Undercover Video Shows Alleged Mistreatment Of Minn. Pigs
MINNEAPOLIS (WCCO) -- A California-based animal rights group is calling on Walmart, the nation's largest retailer, to stop buying pork from a Minnesota producer.
Mercy For Animals went undercover at a hog farm in Pipestone and recorded gruesome images they say proves their point.
For 10 weeks a Mercy For Animals activist shot undercover video inside Pipestone System's Rosewood Farm. The video captures hog handling practices by several workers that the group says constitute animal cruelty.
According to Matt Rice, MFA's director of investigations, the activist "saw workers slamming conscious piglets headfirst into the concrete to kill them."
That's a practice used in the hog industry known as blunt force trauma. Hog farmers say it's the quickest and most humane way to euthanize undesired, sick, injured, or underweight piglets.
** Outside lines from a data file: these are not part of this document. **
(** The answer for a command that already is terminal. *)
Definition terminal_result_again (input : TerminalResultCAS) (m : OutboxMessage) : Tx TerminalResultOutcome :=
  let stored_digest := if (length (o_TerminalResultDigest m) =? sha256_Size)%nat then o_TerminalResultDigest m else replicate sha256_Size 0 in
  let base digest persisted duplicate conflict := {| out_CommandID := cas_CommandID input; out_JobID := o_JobID m; out_TargetID := o_TargetID m;
    out_Status := o_CommandStatus m; out_ResultDigest := digest; out_Persisted := persisted; out_Duplicate := duplicate; out_Conflict := conflict |} in
  _ ← require (fence_matches input m) ErrConflict;
  if attaches_digest input m then
    updated ← update_scoped (cas_Scope input) (cas_CommandID input)
      (fun m => bool_decide (o_Phase m = CommandPhaseTimedOut) && bool_decide (o_CommandStatus m = CommandTimedOut) && null_bytes (o_TerminalResultDigest m)
                && bool_decide (o_ExecutionTokenHash m = cas_TokenHash input) && (o_ExecutionRevision m =? cas_ExpectedExecutionRevision input))
      (fun m => m <| o_TerminalResultDigest := cas_ResultDigest input |>);
    _ ← require updated ErrConflict;
    mret (base (cas_ResultDigest input) true true false)
  else if bool_decide (o_CommandStatus m = cas_Status input) && (length (o_TerminalResultDigest m) =? sha256_Size)%nat
          && bool_decide (o_TerminalResultDigest m = cas_ResultDigest input) then
    _ ← require (terminalEvidenceCompatible m (terminal_input input)) ErrConflict;
    _ ← persistTerminalEvidenceTx (terminal_input input);
    mret (base stored_digest true true false)
  else mret (base stored_digest false false true).

Definition PersistTerminalResult (input : TerminalResultCAS) : Tx TerminalResultOutcome :=
  _ ← require (negb (cas_ExpectedExecutionRevision input =? 0) && negb (bool_decide (cas_Status input = CommandRejected))
               && negb (cas_AllowTimedOutDigestAttach input && negb (bool_decide (cas_Status input = CommandTimedOut)))
               && validateTerminalCommand (terminal_input input)) ErrInvalidCommandPayload;
  found_row ← read (scoped_row (cas_Scope input) (cas_CommandID input));
  row ← found found_row ErrNotFound;
  let m := message row in
  found_job ← read (fun t => jobs t !! (cas_Scope input, o_JobID m));
  _ ← found found_job ErrNotFound;
  _ ← require (bool_decide (o_TargetID m = TargetID (cas_Target input))) ErrConflict;
  if terminal_phase (o_Phase m) then terminal_result_again input m
  else
    _ ← require (fence_matches input m && started_phase (o_Phase m)) ErrConflict;
    updated ← update_scoped (cas_Scope input) (cas_CommandID input)
      (fun m => started_phase (o_Phase m) && bool_decide (o_ExecutionTokenHash m = cas_TokenHash input)
                && (o_ExecutionRevision m =? cas_ExpectedExecutionRevision input))
      (result_message input);
    _ ← require updated ErrConflict;
    _ ← persistTerminalEvidenceTx (terminal_input input);
    mret {| out_CommandID := cas_CommandID input; out_JobID := o_JobID m; out_TargetID := o_TargetID m; out_Status := cas_Status input;
            out_ResultDigest := cas_ResultDigest input; out_Persisted := true; out_Duplicate := false; out_Conflict := false |}.

Definition MarkTerminalAuditRecorded (scope : JobScope) (commandID dedupeKey : string) (at_ : time) : Tx unit :=
  _ ← require (Scope_Validate scope && negb (blank commandID) && negb (blank dedupeKey) && negb (IsZero at_)) ErrInvalidCommandPayload;
  execScopedCommand scope commandID (fun m => bool_decide (o_TerminalAuditDedupeKey m = dedupeKey))
    (fun m => m <| o_TerminalAuditPending := false |> <| o_TerminalAuditLeasedUntil := None |>
                <| o_TerminalAuditRecordedAt := or_else (o_TerminalAuditRecordedAt m) (UTC at_) |>).

(** *** Expired executions *)

Definition matchingRecoveryClaim (m : OutboxMessage) (claim : RecoveryClaim) : bool :=
  started_phase (o_Phase m)
  && match o_ExecutionDeadline m with Some d => TimeEqual d (c_ClaimedDeadline claim) | None => false end
  && match o_RecoveryClaimedDeadline m with Some d => TimeEqual d (c_ClaimedDeadline claim) | None => false end
  && (o_RecoveryRevision m =? c_ClaimedRecoveryRevision claim) && (o_RecoveryClaimedRevision m =? c_ClaimedRecoveryRevision claim)
  && bool_decide (o_RecoveryClaimToken m = c_ClaimToken claim).

Definition expired_execution (at_ : time) (r : outboxRow) : bool :=
  let m := message r in
  started_phase (o_Phase m) && due (o_ExecutionDeadline m) at_
  && (null_bytes (o_RecoveryClaimToken m) || match o_RecoveryLeasedUntil m with Some l => time_le l (pg_time at_) | None => false end).

Definition recovery_claim (token : bytes) (m : OutboxMessage) : RecoveryClaim :=
  {| c_Scope := o_Scope m; c_CommandID := o_ID m; c_JobID := o_JobID m; c_TargetID := o_TargetID m; c_ClaimToken := token;
     c_ClaimedDeadline := UTC (default zero_time (o_ExecutionDeadline m)); c_ClaimedRecoveryRevision := o_RecoveryRevision m |}.

Definition claim_recovery (claim : RecoveryClaim) (at_ : time) (m : OutboxMessage) : OutboxMessage :=
  m <| o_RecoveryClaimToken := c_ClaimToken claim |> <| o_RecoveryClaimedDeadline := Some (stored_time (c_ClaimedDeadline claim)) |>
    <| o_RecoveryClaimedRevision := c_ClaimedRecoveryRevision claim |> <| o_RecoveryLeasedUntil := lease_until at_ |>.

(** The guards of the update compare the row that was just read and locked. *)
Fixpoint claim_executions (at_ : time) (rows : list outboxRow) (tokens : list bytes) : Tx (list RecoveryClaim) :=
  match rows, tokens with
  | [], _ => mret []
  | _, [] => rollback ErrExternal
  | r :: rest, token :: tokens =>
      let claim := recovery_claim token (message r) in
      _ ← write_row (r <| message ::= claim_recovery claim at_ |>);
      claims ← claim_executions at_ rest tokens;
      mret (claim :: claims)
  end.

(** [tokens] are the values of the random source. *)
Definition ClaimExpiredExecution (limit : Z) (at_ : time) (tokens : list bytes) (locked : gset string) : Tx (list RecoveryClaim) :=
  _ ← require (negb ((limit <=? 0) || IsZero at_)) ErrInvalidCommandPayload;
  rows ← read (candidates (expired_execution at_) [by_deadline] limit locked);
  claim_executions at_ rows tokens.

Definition plain_transition (value : Job) (to : Status) (actor : string) (updates : option (list TargetResult)) (at_ : time) : Transition :=
  {| t_Scope := j_Scope value; t_JobID := j_ID value; t_CurrentVersion := j_Version value; t_To := to; t_Progress := None; t_TargetResults := updates;
     t_ErrorSummary := EmptyString; t_ResultSummary := EmptyString; t_Artifacts := None; t_Actor := actor; t_At := at_ |}.

Definition finish_transition (value : Job) (at_ : time) : Transition :=
  {| t_Scope := j_Scope value; t_JobID := j_ID value; t_CurrentVersion := j_Version value; t_To := terminalJobStatus value; t_Progress := None;
     t_TargetResults := None; t_ErrorSummary := EmptyString; t_ResultSummary := "Agent commands completed";
     t_Artifacts := Some (collectArtifacts (j_TargetResults value)); t_Actor := EmptyString; t_At := at_ |}.

Definition timed_out_target (target : string) (at_ : time) : TargetResult :=
  {| TargetID := target; tr_Status := TargetTimedOut; tr_ErrorSummary := "execution lease expired"; tr_ResultSummary := EmptyString; tr_Artifacts := [];
     tr_FinishedAt := Some at_ |}.

(** A job that is being cancelled stays so while its targets finish. *)
Definition record_status (value : Job) : Status * string :=
  if bool_decide (j_Status value = StatusCancelling) then (StatusCancelling, j_CancelRequestedBy value) else (StatusRunning, EmptyString).

Definition timeoutJobTargetInTx (current : Job) (m : OutboxMessage) (at_ : time) : Tx Job :=
  _ ← require (bool_decide (j_ID current = o_JobID m) && bool_decide (j_Scope current = o_Scope m)
               && containsTarget (j_TargetResourceIDs current) (o_TargetID m)) ErrInvalidCommandPayload;
  if isTerminal (j_Status current) then
    if bool_decide (j_Status current = StatusTimedOut)
       && match targetFor (j_TargetResults current) (o_TargetID m) with Some r => bool_decide (tr_Status r = TargetTimedOut) | None => false end
    then mret current else rollback ErrConflict
  else
    current ← (if bool_decide (j_Status current = StatusQueued) then transitionInTx (plain_transition current StatusDispatched EmptyString None at_)
               else mret current);
    let existing := targetFor (j_TargetResults current) (o_TargetID m) in
    current ← match existing with
              | Some r => if isTerminalTarget (tr_Status r) then (if bool_decide (tr_Status r = TargetTimedOut) then mret current else rollback ErrConflict)
                          else transitionInTx (plain_transition current (fst (record_status current)) (snd (record_status current))
                                                 (Some [timed_out_target (o_TargetID m) at_]) at_)
              | None => transitionInTx (plain_transition current (fst (record_status current)) (snd (record_status current))
                                          (Some [timed_out_target (o_TargetID m) at_]) at_)
              end;
    if allTargetsTerminal current then transitionInTx (finish_transition current at_) else mret current.

(** The columns both kinds of timeout write. *)
Definition timed_out_message (key action : string) (detail : AuditDetail) (at_ : time) (m : OutboxMessage) : OutboxMessage :=
  m <| o_Phase := CommandPhaseTimedOut |> <| o_CommandStatus := CommandTimedOut |> <| o_TerminalAt := Some (stored_time at_) |>
    <| o_ExecutionDeadline := None |> <| o_RecoveryLeasedUntil := None |> <| o_CancellationLeasedUntil := None |> <| o_TerminalAuditPending := true |>
    <| o_TerminalAuditDedupeKey := key |> <| o_TerminalAuditAction := action |> <| o_TerminalAuditResult := "failure" |> <| o_TerminalAuditDetail := detail |>
    <| o_TerminalAuditLeasedUntil := None |> <| o_TerminalAuditAttempts := 0 |> <| o_TerminalAuditRecordedAt := None |>
    <| o_TerminalTargetStatus := TargetTimedOut |> <| o_TerminalTargetError := "execution lease expired" |> <| o_TerminalTargetResult := EmptyString |>
    <| o_TerminalTargetArtifacts := [] |> <| o_TerminalReconcilePending := false |>.
(* ===== verification/CommandPhases.v ===== *)
(** * The life of a command in the repository

    What [JobRepository] promises to its callers about one command, whatever
    calls are made in whatever order, by how many control planes, and however
    the database ends their transactions.

    - The phases refine an abstract machine: pending, preparing, prepared,
      start authorized, running, cancelling, terminal; terminal phases are
      final, except that a rejection can be replaced.
    - The execution fence (token, revision, start deadline), the prepared
      envelope with its digest, the result digest and the request for
      cancellation are written once.
    - A command whose cancellation was requested before its start is never
      started. *)

From S2P Require Import Prelude GoText JobModel JobRepository.

Open Scope Z_scope.
Open Scope update_scope.

(** ** The abstract machine *)

Inductive phase_edge : CommandPhase -> CommandPhase -> Prop :=
  | edge_prepare : phase_edge CommandPhasePending CommandPhasePreparing
  | edge_prepared : phase_edge CommandPhasePreparing CommandPhasePrepared
  | edge_start : phase_edge CommandPhasePrepared CommandPhaseStartAuthorized
  | edge_run : phase_edge CommandPhaseStartAuthorized CommandPhaseRunning
  | edge_cancel p : started_phase p = true -> phase_edge p CommandPhaseCancelling
  | edge_finish p q : open_phase p = true -> terminal_phase q = true -> phase_edge p q
  | edge_replace q : terminal_phase q = true -> phase_edge CommandPhaseRejected q.

Definition phase_path : CommandPhase -> CommandPhase -> Prop := rtc phase_edge.

Definition status_of_phase (phase : CommandPhase) : CommandStatus :=
  match phase with
  | CommandPhaseUnset => CommandUnset
  | CommandPhasePending | CommandPhasePreparing | CommandPhasePrepared => CommandPending
  | CommandPhaseStartAuthorized | CommandPhaseRunning | CommandPhaseCancelling => CommandActive
  | CommandPhaseSucceeded => CommandSucceeded | CommandPhaseFailed => CommandFailed | CommandPhaseCancelled => CommandCancelled
  | CommandPhaseTimedOut => CommandTimedOut | CommandPhaseRejected => CommandRejected
  end.

(** A row the repository can have written. *)
Record row_ok (id : string) (r : outboxRow) : Prop := {
  ok_id : o_ID (message r) = id;
  ok_check : row_check r = true;
  ok_status : o_CommandStatus (message r) = status_of_phase (o_Phase (message r));
  ok_unfenced : prestart_phase (o_Phase (message r)) = true -> o_ExecutionRevision (message r) = 0;
}.

(** The execution fence of a started command. *)
Definition fence (m : OutboxMessage) : bytes * bytes * Z * option time :=
  (o_ExecutionTokenHash m, o_ExecutionTokenCiphertext m, o_ExecutionRevision m, o_StartDeadline m).
Lemma transitionInTx_keeps tr : keeps strict (transitionInTx tr).
Proof.
  unfold transitionInTx. apply keeps_bind; [apply load_job_keeps|]. intros current. cbv zeta. apply keeps_bind; [apply keeps_lift|]. intros next.
  apply keeps_bind; [apply keeps_found|]. intros artifacts.
  refine (rewrite_job_keeps _ _ (fun stored => j_Version stored =? j_Version current) _ _ (fun stored => job_check (updated_job stored next artifacts))
            (fun stored => updated_job stored next artifacts) (fun j => updated_job_limit j next artifacts) _ (fun _ => _) _).
  intros j. keeps_auto.
Qed.
#[local] Hint Resolve transitionInTx_keeps : slots.

Lemma timeoutJobTargetInTx_keeps value m at_ : keeps strict (timeoutJobTargetInTx value m at_).
Proof. unfold timeoutJobTargetInTx. keeps_auto. Qed.
Lemma record_target_keeps at_ value target : keeps strict (record_target at_ value target).
Proof. unfold record_target. keeps_auto. Qed.
#[local] Hint Resolve timeoutJobTargetInTx_keeps record_target_keeps : slots.

(** *** Creation *)

Lemma insert_messages_keeps l : forall t a t', filed t -> (forall m, m ∈ l -> is_Some (jobs t !! (o_Scope m, o_JobID m)) /\ o_PreparedEnvelope m = []) ->
  insert_messages l t = Ok (a, t') -> steady strict t t' /\ filed t'.
Proof.
  induction l as [|m l IH]; intros t a t' Hi Hl Ht; cbn [insert_messages] in Ht; [injection Ht as _ <-; split; [reflexivity|done]|].
  tx_step Ht. tx_step Ht. apply tx_bind_Ok in Ht as (u & t1 & [_ ->]%write_row_Ok & Ht). bool_simpl. apply eq_None_not_Some in E0.
  destruct (Hl m) as [Hj He]; [by left|]. set (t1 := Tables _ _ _) in Ht.
  assert (S1 : steady strict t t1).
  { subst t1. split; cbn; [eauto|congruence|..].
    - intros id' x. rewrite lookup_insert_Some. intros [[<- <-]|[_ Hx]]; [by right|eauto].
    - intros id' x. rewrite lookup_insert_Some. intros [[<- <-]|[_ Hx]]; [|eauto]. by intros [_ Hp].
    - intros id' x Hs. rewrite lookup_insert_Some. intros [[<- <-]|[_ Hx]]; [done|eauto]. }
  assert (F1 : filed t1). { intros id' x. subst t1. cbn. rewrite lookup_insert_Some. intros [[<- <-]|[_ Hx]]; [done|by apply Hi]. }
  destruct (IH t1 a t' F1) as [S2 F2]; [|exact Ht|split; [by etrans|done]]. intros m' Hm'. apply Hl. by right.
Qed.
But an industry spokesman says other alternative methods are coming into use, including the use of gas containers.
The video also reveals castrations and tail docking on young pigs performed without the use of anesthesia.
But it's the tight confinement of pregnant sows in what are known as "gestation crates" that Mercy for Animals wants pork retailers to condemn.
Walmart is one of Pipestone's largest customers.
"Walmart not only has the ethical responsibility but also enormous purchasing power to ensure the pork sold in its stores is not the product of egregious animal abuse," Rice said.
Shortly after the video began circulating, Walmart responded to the criticism. Company spokesperson Danit Marquardt said, "We think the animal handling in this video is unacceptable. We are currently conducting our own review of the situation."
This isn't the first time Mercy For Animals has taken aim at a Minnesota factory farm. It went undercover at Christiansen Farms, another major hog producer, back in the summer of 2012.
By showing the video, the group's aim is to create consumer outrage, in the hopes that Walmart finds another source for its pork.
David Preisler is executive director for the Minnesota Pork Producers Association and says the gestation crates are necessary to protect the sows and their young piglets.
"Sows are aggressive animals, and they will fight each other -- sometimes, unfortunately, to the death," he said.
He added that while the Pipestone county attorney found no grounds to file animal cruelty charges at the farm, a worker seen in the video was fired for not following strict animal handling procedures. Others were either reassigned or retrained by the farm.
"We also want people to understand the motive for Mercy for Animals is a vegan society. They don't want anyone to eat meat, and this is one tactic they employ to reach that end," Preisler said.
In addition to its dislike for the handling seen in the video, Walmart is also promising to roll out a new farm tracking system in the next several weeks. That, Marquardt says, will make certain that the pork it purchases from farms is "certified to meet the highest standards for the treatment of animals."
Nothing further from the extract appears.